* What the task requires
Please return only the lines from the one holding "(** *** Date keys *)" through the one holding "- the interaction", exactly as they appear in the records below, both ends included.
*** Working data
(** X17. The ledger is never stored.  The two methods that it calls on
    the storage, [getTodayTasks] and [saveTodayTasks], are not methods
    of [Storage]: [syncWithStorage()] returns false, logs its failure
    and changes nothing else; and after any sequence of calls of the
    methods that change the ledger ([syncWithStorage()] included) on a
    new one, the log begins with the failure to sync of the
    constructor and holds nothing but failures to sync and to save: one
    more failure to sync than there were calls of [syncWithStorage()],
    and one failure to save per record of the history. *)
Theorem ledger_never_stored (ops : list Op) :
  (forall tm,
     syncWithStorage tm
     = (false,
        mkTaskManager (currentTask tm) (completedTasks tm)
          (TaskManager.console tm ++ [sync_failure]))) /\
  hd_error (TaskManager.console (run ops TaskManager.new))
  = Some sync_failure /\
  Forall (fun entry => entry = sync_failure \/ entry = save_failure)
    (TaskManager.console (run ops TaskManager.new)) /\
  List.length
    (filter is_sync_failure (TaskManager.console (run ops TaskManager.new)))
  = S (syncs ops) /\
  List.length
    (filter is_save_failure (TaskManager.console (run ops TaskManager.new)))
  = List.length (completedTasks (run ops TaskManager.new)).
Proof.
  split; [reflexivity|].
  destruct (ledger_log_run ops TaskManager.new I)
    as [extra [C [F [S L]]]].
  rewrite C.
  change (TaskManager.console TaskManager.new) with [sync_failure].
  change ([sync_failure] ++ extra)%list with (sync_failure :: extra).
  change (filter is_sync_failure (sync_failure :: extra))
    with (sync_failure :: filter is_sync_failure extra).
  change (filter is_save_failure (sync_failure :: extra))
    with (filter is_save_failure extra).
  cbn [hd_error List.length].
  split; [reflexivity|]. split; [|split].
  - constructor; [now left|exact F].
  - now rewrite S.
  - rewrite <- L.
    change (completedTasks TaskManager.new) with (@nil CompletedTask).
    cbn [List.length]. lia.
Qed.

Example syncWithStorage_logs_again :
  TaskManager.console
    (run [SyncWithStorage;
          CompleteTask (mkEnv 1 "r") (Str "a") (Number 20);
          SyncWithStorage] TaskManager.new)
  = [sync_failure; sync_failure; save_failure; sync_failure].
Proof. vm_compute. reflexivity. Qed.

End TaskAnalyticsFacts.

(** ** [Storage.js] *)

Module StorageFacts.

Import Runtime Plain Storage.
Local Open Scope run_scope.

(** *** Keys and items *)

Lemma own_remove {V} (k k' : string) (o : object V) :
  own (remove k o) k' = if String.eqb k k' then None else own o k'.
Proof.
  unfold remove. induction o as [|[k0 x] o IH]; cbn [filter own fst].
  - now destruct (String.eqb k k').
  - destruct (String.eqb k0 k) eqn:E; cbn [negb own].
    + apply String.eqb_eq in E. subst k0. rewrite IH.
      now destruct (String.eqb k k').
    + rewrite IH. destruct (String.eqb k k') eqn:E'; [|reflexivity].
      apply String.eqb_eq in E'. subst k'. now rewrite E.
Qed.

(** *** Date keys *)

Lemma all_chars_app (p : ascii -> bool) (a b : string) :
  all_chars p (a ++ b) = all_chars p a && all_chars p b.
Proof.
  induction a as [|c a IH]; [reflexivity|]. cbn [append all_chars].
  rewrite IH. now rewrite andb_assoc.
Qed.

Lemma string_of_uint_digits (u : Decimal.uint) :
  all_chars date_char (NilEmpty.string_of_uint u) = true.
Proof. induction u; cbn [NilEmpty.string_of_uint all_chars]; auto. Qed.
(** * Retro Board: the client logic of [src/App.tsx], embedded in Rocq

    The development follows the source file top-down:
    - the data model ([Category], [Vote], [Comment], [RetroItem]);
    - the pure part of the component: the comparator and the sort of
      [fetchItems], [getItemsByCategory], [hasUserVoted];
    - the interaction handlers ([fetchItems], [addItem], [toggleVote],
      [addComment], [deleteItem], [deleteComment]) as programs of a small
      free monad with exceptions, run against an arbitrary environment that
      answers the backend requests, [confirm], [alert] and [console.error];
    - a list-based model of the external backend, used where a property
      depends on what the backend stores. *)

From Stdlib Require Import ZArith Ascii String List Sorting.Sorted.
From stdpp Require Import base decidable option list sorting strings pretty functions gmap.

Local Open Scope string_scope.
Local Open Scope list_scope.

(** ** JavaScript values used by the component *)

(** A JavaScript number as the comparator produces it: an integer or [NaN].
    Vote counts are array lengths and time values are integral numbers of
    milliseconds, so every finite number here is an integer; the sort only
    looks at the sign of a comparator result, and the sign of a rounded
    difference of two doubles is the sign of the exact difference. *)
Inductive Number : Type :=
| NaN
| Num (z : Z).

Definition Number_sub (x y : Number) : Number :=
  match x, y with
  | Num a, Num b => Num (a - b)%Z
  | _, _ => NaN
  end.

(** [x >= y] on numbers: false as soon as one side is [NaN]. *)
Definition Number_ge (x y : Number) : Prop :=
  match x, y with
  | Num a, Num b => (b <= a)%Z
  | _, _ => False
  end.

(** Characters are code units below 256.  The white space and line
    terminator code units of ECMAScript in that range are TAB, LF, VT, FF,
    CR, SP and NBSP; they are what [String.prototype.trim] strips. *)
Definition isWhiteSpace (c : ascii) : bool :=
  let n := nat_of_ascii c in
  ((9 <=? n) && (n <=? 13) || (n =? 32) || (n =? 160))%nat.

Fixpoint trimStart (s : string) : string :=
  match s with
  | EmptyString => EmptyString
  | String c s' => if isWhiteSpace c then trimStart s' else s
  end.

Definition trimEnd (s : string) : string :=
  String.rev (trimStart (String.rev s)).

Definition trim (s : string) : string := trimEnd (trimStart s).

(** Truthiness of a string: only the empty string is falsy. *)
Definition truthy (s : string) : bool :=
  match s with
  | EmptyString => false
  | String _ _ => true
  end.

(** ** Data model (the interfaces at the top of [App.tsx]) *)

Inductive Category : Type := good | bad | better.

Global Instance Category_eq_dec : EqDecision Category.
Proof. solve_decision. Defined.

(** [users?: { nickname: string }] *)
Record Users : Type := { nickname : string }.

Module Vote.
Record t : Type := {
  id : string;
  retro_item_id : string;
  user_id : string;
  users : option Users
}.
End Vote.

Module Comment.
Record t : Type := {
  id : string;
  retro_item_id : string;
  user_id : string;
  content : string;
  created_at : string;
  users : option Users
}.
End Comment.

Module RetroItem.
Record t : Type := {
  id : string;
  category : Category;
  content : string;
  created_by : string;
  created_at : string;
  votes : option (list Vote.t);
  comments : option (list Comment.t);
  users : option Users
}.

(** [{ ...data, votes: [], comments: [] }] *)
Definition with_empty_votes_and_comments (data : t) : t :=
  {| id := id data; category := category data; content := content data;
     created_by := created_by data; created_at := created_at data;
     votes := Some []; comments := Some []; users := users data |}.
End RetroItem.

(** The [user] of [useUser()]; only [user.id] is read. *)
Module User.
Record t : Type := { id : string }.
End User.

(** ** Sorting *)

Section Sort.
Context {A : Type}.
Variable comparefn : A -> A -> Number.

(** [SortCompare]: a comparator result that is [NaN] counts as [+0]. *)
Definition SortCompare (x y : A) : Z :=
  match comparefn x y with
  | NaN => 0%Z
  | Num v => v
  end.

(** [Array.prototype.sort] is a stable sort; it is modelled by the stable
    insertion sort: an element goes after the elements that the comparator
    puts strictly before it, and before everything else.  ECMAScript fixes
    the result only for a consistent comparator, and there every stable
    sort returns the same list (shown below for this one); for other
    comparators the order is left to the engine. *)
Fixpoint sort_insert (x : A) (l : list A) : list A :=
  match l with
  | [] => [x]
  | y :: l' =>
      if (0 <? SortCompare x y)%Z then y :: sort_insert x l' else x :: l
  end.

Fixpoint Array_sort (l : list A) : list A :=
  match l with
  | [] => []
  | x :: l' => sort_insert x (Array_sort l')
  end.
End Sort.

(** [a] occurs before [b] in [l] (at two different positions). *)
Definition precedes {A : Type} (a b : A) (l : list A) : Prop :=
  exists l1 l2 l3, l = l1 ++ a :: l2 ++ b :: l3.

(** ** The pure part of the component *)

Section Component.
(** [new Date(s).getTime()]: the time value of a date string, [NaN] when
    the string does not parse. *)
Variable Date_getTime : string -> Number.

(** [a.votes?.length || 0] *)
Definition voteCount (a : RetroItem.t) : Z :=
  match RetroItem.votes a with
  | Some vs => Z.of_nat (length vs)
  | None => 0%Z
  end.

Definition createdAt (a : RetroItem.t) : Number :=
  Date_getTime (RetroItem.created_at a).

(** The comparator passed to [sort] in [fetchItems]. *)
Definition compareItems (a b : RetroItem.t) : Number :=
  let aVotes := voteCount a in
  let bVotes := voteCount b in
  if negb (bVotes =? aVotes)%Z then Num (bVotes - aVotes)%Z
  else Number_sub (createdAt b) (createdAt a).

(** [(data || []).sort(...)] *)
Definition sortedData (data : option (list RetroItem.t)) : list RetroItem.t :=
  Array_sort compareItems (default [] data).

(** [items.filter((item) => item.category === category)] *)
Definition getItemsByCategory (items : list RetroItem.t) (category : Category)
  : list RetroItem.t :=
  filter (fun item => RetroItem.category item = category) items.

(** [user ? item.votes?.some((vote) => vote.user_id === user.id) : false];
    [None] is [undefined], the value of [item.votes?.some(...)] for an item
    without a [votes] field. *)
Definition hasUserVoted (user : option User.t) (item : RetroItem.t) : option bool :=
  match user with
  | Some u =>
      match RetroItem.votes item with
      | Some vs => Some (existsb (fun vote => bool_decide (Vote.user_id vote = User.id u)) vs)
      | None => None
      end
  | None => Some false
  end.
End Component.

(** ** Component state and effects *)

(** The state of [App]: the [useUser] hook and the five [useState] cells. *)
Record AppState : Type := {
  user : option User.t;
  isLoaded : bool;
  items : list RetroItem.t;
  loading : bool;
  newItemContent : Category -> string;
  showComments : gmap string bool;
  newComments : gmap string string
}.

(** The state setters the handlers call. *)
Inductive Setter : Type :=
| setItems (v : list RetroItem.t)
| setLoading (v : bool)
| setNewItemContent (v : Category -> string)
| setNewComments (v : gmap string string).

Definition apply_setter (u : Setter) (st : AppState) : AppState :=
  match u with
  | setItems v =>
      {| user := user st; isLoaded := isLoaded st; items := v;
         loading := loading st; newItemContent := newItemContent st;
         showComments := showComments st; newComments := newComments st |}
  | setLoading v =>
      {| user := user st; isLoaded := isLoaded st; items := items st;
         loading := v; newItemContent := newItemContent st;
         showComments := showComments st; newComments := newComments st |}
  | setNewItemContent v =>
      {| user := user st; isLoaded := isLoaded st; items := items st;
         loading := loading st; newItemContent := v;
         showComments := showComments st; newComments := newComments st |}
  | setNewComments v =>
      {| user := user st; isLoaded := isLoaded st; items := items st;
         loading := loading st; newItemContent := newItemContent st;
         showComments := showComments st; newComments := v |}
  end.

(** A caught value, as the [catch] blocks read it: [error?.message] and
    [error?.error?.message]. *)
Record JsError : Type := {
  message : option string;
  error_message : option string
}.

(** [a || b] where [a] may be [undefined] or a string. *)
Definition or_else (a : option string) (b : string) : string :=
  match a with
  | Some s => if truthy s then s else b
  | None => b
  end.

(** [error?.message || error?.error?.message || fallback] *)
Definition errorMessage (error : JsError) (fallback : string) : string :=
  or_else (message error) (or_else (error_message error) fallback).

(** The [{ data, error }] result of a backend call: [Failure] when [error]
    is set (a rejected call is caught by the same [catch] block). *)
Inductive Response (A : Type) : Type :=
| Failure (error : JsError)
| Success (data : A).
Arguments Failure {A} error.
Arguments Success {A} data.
******
* Written solution
(** *** Date keys *)

Lemma all_chars_app (p : ascii -> bool) (a b : string) :
  all_chars p (a ++ b) = all_chars p a && all_chars p b.
Proof.
  induction a as [|c a IH]; [reflexivity|]. cbn [append all_chars].
  rewrite IH. now rewrite andb_assoc.
Qed.

Lemma string_of_uint_digits (u : Decimal.uint) :
  all_chars date_char (NilEmpty.string_of_uint u) = true.
Proof. induction u; cbn [NilEmpty.string_of_uint all_chars]; auto. Qed.
(** * Retro Board: the client logic of [src/App.tsx], embedded in Rocq

    The development follows the source file top-down:
    - the data model ([Category], [Vote], [Comment], [RetroItem]);
    - the pure part of the component: the comparator and the sort of
      [fetchItems], [getItemsByCategory], [hasUserVoted];
    - the interaction handlers ([fetchItems], [addItem], [toggleVote],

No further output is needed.